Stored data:
***

(* ===== verification/DuckdbStorage.v ===== *)
(** * Durable storage on DuckDB

    Models [daccord/src/duckdb_storage.rs]. The SQL the file contains is
    modelled statement by statement: [stmt_effect], [row_result] and
    [rows_result] say what each means on the tables of the two schemas. The
    engine is a parameter: the class [Duckdb] holds the calls the file makes,
    with their error results, and [DuckdbSpec] says that a statement that
    succeeds does what it means, that one that fails changes nothing (of a
    batch that fails the first statements may have been done), and that a
    transaction is atomic. *)

From S2P Require Import Prelude Types Storage Backend.

(** ** The schemas *)
Record RaftMeta := mkMeta {
  rm_term : N;
  rm_voted_for_name : option string;
  rm_voted_for_incarnation : option N;
  rm_commit_index : option N;
}.

(** The tables of [PAXOS_SCHEMA] and [RAFT_SCHEMA] by their primary keys;
    [None] before a table is created. *)
Record Schema := mkSchema {
  paxos_decisions : option (gmap N string);
  raft_decisions : option (gmap N string);
  raft_meta : option (gmap N RaftMeta);
  raft_log : option (gmap N (N * string));
}.

Inductive DecisionTable := InPaxosDecisions | InRaftDecisions.

Definition decisions_of (t : DecisionTable) (c : Schema) : option (gmap N string) :=
  match t with InPaxosDecisions => paxos_decisions c | InRaftDecisions => raft_decisions c end.
Definition set_decisions (t : DecisionTable) (m : gmap N string) (c : Schema) : Schema :=
  match t with
  | InPaxosDecisions => {| c with paxos_decisions := Some m |}
  | InRaftDecisions => {| c with raft_decisions := Some m |}
  end.

(** ** Statements *)

(** The statements of the file with their parameters, in the order in which
    they appear. *)
Inductive Statement :=
| CreateDecisions (t : DecisionTable)
| CreateMeta
| CreateLog
| RAFT_META_SEED
| UpsertDecision (t : DecisionTable) (slot : N) (value : string)
| UpdateTerm (t : N)
| UpdateVotedFor (nm : option string) (inc : option N)
| InsertLog (idx t : N) (value : string)
| DeleteLogFrom (index : N)
| UpdateCommitIndex (ci : option N).

Definition meta_empty : RaftMeta := mkMeta 0 None None None.

(** [UPDATE raft_meta SET ... WHERE id = 0]: nothing happens without the
    row. *)
Definition update_meta (f : RaftMeta → RaftMeta) (c : Schema) : option Schema :=
  m ← raft_meta c; Some {| c with raft_meta := Some (alter f 0%N m) |}.

(** [INSERT ... VALUES (0, 0, NULL, NULL, NULL) ON CONFLICT (id) DO NOTHING]. *)
Definition seed_meta (c : Schema) : option Schema :=
  m ← raft_meta c;
  Some {| c with raft_meta := Some (partial_alter (λ o, Some (default meta_empty o)) 0%N m) |}.

(** [INSERT ... ON CONFLICT (slot) DO UPDATE SET value = excluded.value]. *)
Definition upsert_decision (t : DecisionTable) (slot : N) (value : string) (c : Schema)
    : option Schema :=
  m ← decisions_of t c; Some (set_decisions t (<[slot := value]> m) c).

(** [INSERT INTO raft_log]: a duplicate primary key is an error. *)
Definition insert_log (idx t : N) (value : string) (c : Schema) : option Schema :=
  m ← raft_log c;
  if is_some (m !! idx) then None
  else Some {| c with raft_log := Some (<[idx := (t, value)]> m) |}.

(** [DELETE FROM raft_log WHERE log_index >= ?]. *)
Definition delete_log_from (index : N) (c : Schema) : option Schema :=
  m ← raft_log c; Some {| c with raft_log := Some (filter (λ '(k, _), (k < index)%N) m) |}.

(** [CREATE TABLE IF NOT EXISTS]. *)
Definition create_decisions (t : DecisionTable) (c : Schema) : Schema :=
  set_decisions t (default ∅ (decisions_of t c)) c.
Definition create_meta (c : Schema) : Schema :=
  {| c with raft_meta := Some (default ∅ (raft_meta c)) |}.
Definition create_log (c : Schema) : Schema :=
  {| c with raft_log := Some (default ∅ (raft_log c)) |}.

(** What a statement does; [None] where it is an error (a missing table, a
    duplicate primary key). *)
Definition stmt_effect (st : Statement) (c : Schema) : option Schema :=
  match st with
  | CreateDecisions t => Some (create_decisions t c)
  | CreateMeta => Some (create_meta c)
  | CreateLog => Some (create_log c)
  | RAFT_META_SEED => seed_meta c
  | UpsertDecision t slot value => upsert_decision t slot value c
  | UpdateTerm t => update_meta (λ r, {| r with rm_term := t |}) c
  | UpdateVotedFor nm inc => update_meta (λ r, {| r with
      rm_voted_for_name := nm; rm_voted_for_incarnation := inc |}) c
  | InsertLog idx t value => insert_log idx t value c
  | DeleteLogFrom index => delete_log_from index c
  | UpdateCommitIndex ci => update_meta (λ r, {| r with rm_commit_index := ci |}) c
  end.

(** The statements of a batch, one after the other. *)
Fixpoint batch_effect (sts : list Statement) (c : Schema) : option Schema :=
  match sts with
  | [] => Some c
  | st :: sts => c ← stmt_effect st c; batch_effect sts c
  end.

Definition PAXOS_SCHEMA : list Statement := [CreateDecisions InPaxosDecisions].
Definition RAFT_SCHEMA : list Statement := [CreateDecisions InRaftDecisions; CreateMeta; CreateLog].

(** The greatest key of a table. *)
Definition max_key {W} (m : gmap N W) : option N :=
  map_fold (λ k _ o, Some (match o with None => k | Some j => N.max j k end)) None m.

(** Queries of one row ([query_row]): an error when there is none. *)
Inductive RowQuery : Type → Type :=
| SelectTerm : RowQuery N
| SelectVotedFor : RowQuery (option string * option N)
| SelectCommitIndex : RowQuery (option N)
| SelectNextIndex : RowQuery N.

(** [SELECT COALESCE(MAX(log_index) + 1, 0)], read as a [u64]. *)
Definition select_next_index (c : Schema) : option N :=
  m ← raft_log c; match max_key m with None => Some 0%N | Some k => u64_add k 1 end.

Definition row_result {A} (q : RowQuery A) (c : Schema) : option A :=
  match q with
  | SelectTerm => m ← raft_meta c; rm_term <$> m !! 0%N
  | SelectVotedFor =>
      m ← raft_meta c; (λ r, (rm_voted_for_name r, rm_voted_for_incarnation r)) <$> m !! 0%N
  | SelectCommitIndex => m ← raft_meta c; rm_commit_index <$> m !! 0%N
  | SelectNextIndex => select_next_index c
  end.

(** Queries of many rows ([query_map]). *)
Inductive RowsQuery : Type → Type :=
| SelectDecisions (t : DecisionTable) : RowsQuery (N * string)
| SelectLog : RowsQuery (N * string).

(** What the rows of a query may be: in any order, or by [log_index]. *)
Definition rows_result {A} (q : RowsQuery A) : Schema → list A → Prop :=
  match q with
  | SelectDecisions t => λ c l, ∃ m, decisions_of t c = Some m ∧ l ≡ₚ map_to_list m
  | SelectLog => λ c l, ∃ m rows, raft_log c = Some m ∧ rows ≡ₚ map_to_list m ∧
                   StronglySorted N.lt rows.*1 ∧ l = rows.*2
  end.

(** ** The engine *)
Class Duckdb (Connection Transaction : Type) := {
  execute : Statement → Connection → Connection * Result unit string;
  execute_batch : list Statement → Connection → Connection * Result unit string;
  query_row {A} : RowQuery A → Connection → Result A string;
  query_map {A} : RowsQuery A → Connection → Result (list (Result A string)) string;
  transaction : Connection → Connection * Result Transaction string;
  tx_execute : Statement → Transaction → Transaction * Result unit string;
  tx_query_row {A} : RowQuery A → Transaction → Result A string;
  tx_commit : Transaction → Connection → Connection * Result unit string;
}.

Class DuckdbSpec (Connection Transaction : Type) `{Duckdb Connection Transaction} := {
  content : Connection → Schema;
  tx_content : Transaction → Schema;
  execute_spec st c c' r :
    execute st c = (c', r) →
    match r with Ok _ => stmt_effect st (content c) = Some (content c')
               | Err _ => content c' = content c end;
  execute_batch_spec sts c c' r :
    execute_batch sts c = (c', r) →
    ∃ k, batch_effect (take k sts) (content c) = Some (content c') ∧
         (r = Ok tt → k = length sts);
  query_row_spec {A} (q : RowQuery A) c a :
    query_row q c = Ok a → row_result q (content c) = Some a;
  query_map_spec {A} (q : RowsQuery A) c l :
    query_map q c = Ok (Ok <$> l) → rows_result q (content c) l;
  transaction_spec c c' r :
    transaction c = (c', r) →
    content c' = content c ∧ ∀ x, r = Ok x → tx_content x = content c;
  tx_execute_spec st x x' :
    tx_execute st x = (x', Ok tt) → stmt_effect st (tx_content x) = Some (tx_content x');
  tx_query_row_spec {A} (q : RowQuery A) x a :
    tx_query_row q x = Ok a → row_result q (tx_content x) = Some a;
  tx_commit_spec x c c' r :
    tx_commit x c = (c', r) →
    content c' = match r with Ok _ => tx_content x | Err _ => content c end;
}.

Section duckdb_storage.
Context {Connection Transaction : Type} `{!Duckdb Connection Transaction}.
Context {V : Type} `{Json V}.

(** [Arc<Mutex<Connection>>]: a closure that panics poisons the mutex. *)
Record Shared := mkShared { conn : Connection; poisoned : bool }.

Definition run_blocking {A} (f : Connection → option (Connection * Result A StorageError))
    : StorageM Shared A := λ s,
  if poisoned s then (s, Err (Persist "duckdb storage mutex poisoned")) else
  match f (conn s) with
  | None => (mkShared (conn s) true, Err (Persist "blocking task panicked"))
  | Some (c, r) => (mkShared c false, r)
  end.

Definition run_query {A} (f : Connection → Result A StorageError) (s : Shared)
    : Result A StorageError :=
  if poisoned s then Err (Persist "duckdb storage mutex poisoned") else f (conn s).

(** [conn.execute(...).map(|_| ()).map_err(persist)]. *)
Definition exec (st : Statement) (c : Connection)
    : option (Connection * Result unit StorageError) :=
  let '(c, r) := execute st c in Some (c, map_err persist r).

(** ** Opening *)
Definition DuckdbPaxosStorage_from_connection (c : Connection) : Result Shared StorageError :=
  let '(c, r) := execute_batch PAXOS_SCHEMA c in
  _ ←? map_err persist r; Ok (mkShared c false).

Definition DuckdbRaftStorage_from_connection (c : Connection) : Result Shared StorageError :=
  let '(c, r) := execute_batch RAFT_SCHEMA c in
  _ ←? map_err persist r;
  let '(c, r) := execute RAFT_META_SEED c in
  _ ←? map_err persist r; Ok (mkShared c false).

(** ** Decisions, for either protocol *)
Definition duck_save_decision (t : DecisionTable) (slot : N) (v : V) : StorageM Shared unit := λ s,
  match map_err persist (to_string v) with
  | Err e => (s, Err e)
  | Ok serialized => run_blocking (exec (UpsertDecision t slot serialized)) s
  end.

Definition duck_load_decisions (t : DecisionTable) : Shared → Result (list (N * V)) StorageError :=
  run_query (λ c, l ←? map_err load (query_map (SelectDecisions t) c);
                  collect_rows decode_decision l).

#[export] Instance DuckdbPaxosStorage_impl : PaxosStorage Shared V := {|
  p_save_decision := duck_save_decision InPaxosDecisions;
  p_load_decisions := duck_load_decisions InPaxosDecisions;
|}.

(** ** The Raft methods *)
Definition duck_save_term (t : N) : StorageM Shared unit := run_blocking (exec (UpdateTerm t)).

Definition duck_load_term : Shared → Result N StorageError :=
  run_query (λ c, map_err load (query_row SelectTerm c)).

Definition duck_save_voted_for (voted_for : option NodeId) : StorageM Shared unit :=
  let '(nm, inc) := match voted_for with
                    | Some id => (Some (name id), Some (incarnation id))
                    | None => (None, None)
                    end in
  run_blocking (exec (UpdateVotedFor nm inc)).

Definition duck_load_voted_for : Shared → Result (option NodeId) StorageError :=
  run_query (λ c,
    row ←? map_err load (query_row SelectVotedFor c);
    match row with
    | (Some nm, Some inc) => Ok (Some (mkNodeId nm inc))
    | (None, None) => Ok None
    | _ => Err (Load "raft_meta.voted_for_name and voted_for_incarnation are inconsistent")
    end).

(** [for (i, (term, value)) in serialized.into_iter().enumerate()]; [None] is
    a panic. *)
Fixpoint insert_log_rows (next_index i : N) (serialized : list (N * string)) (x : Transaction)
    : option (Transaction * Result unit string) :=
  match serialized with
  | [] => Some (x, Ok tt)
  | (t, v) :: rest =>
      idx ← u64_add next_index i;
      match tx_execute (InsertLog idx t v) x with
      | (x, Err e) => Some (x, Err e)
      | (x, Ok _) => insert_log_rows next_index (i + 1) rest x
      end
  end.

Definition append_txn (serialized : list (N * string)) (c : Connection)
    : option (Connection * Result unit StorageError) :=
  match transaction c with
  | (c, Err e) => Some (c, Err (persist e))
  | (c, Ok x) =>
      match tx_query_row SelectNextIndex x with
      | Err e => Some (c, Err (persist e))
      | Ok next_index =>
          '(x, r) ← insert_log_rows next_index 0 serialized x;
          match r with
          | Err e => Some (c, Err (persist e))
          | Ok _ => let '(c, r) := tx_commit x c in Some (c, map_err persist r)
          end
      end
  end.

Definition duck_append_log (entries : list (LogEntry V)) : StorageM Shared unit := λ s,
  match serialize_entries entries with
  | Err e => (s, Err e)
  | Ok [] => (s, Ok tt)
  | Ok serialized => run_blocking (append_txn serialized) s
  end.

Definition duck_truncate_log_from (index : N) : StorageM Shared unit :=
  run_blocking (exec (DeleteLogFrom index)).

Definition duck_load_log : Shared → Result (list (LogEntry V)) StorageError :=
  run_query (λ c, l ←? map_err load (query_map SelectLog c); collect_rows decode_entry l).

Definition duck_save_commit_index (commit_index : option N) : StorageM Shared unit :=
  run_blocking (exec (UpdateCommitIndex commit_index)).

Definition duck_load_commit_index : Shared → Result (option N) StorageError :=
  run_query (λ c, map_err load (query_row SelectCommitIndex c)).

#[export] Instance DuckdbRaftStorage_impl : RaftStorage Shared V := {|
  save_decision := duck_save_decision InRaftDecisions;
  load_decisions := duck_load_decisions InRaftDecisions;
  save_term := duck_save_term;
  load_term := duck_load_term;
  save_voted_for := duck_save_voted_for;
  load_voted_for := duck_load_voted_for;
  append_log := duck_append_log;
  truncate_log_from := duck_truncate_log_from;
  load_log := duck_load_log;
  save_commit_index := duck_save_commit_index;
  load_commit_index := duck_load_commit_index;
|}.
End duckdb_storage.
Arguments Shared : clear implicits.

***

Aim of the task:
There is a line with "match map_err persist (to_string v) with" and a line with "#[export] Instance DuckdbPaxosStorage_impl" above. Copy exactly those two lines and all lines between them, with nothing else.

Solution to this problem:
  match map_err persist (to_string v) with
  | Err e => (s, Err e)
  | Ok serialized => run_blocking (exec (UpsertDecision t slot serialized)) s
  end.

Definition duck_load_decisions (t : DecisionTable) : Shared → Result (list (N * V)) StorageError :=
  run_query (λ c, l ←? map_err load (query_map (SelectDecisions t) c);
                  collect_rows decode_decision l).

#[export] Instance DuckdbPaxosStorage_impl : PaxosStorage Shared V := {|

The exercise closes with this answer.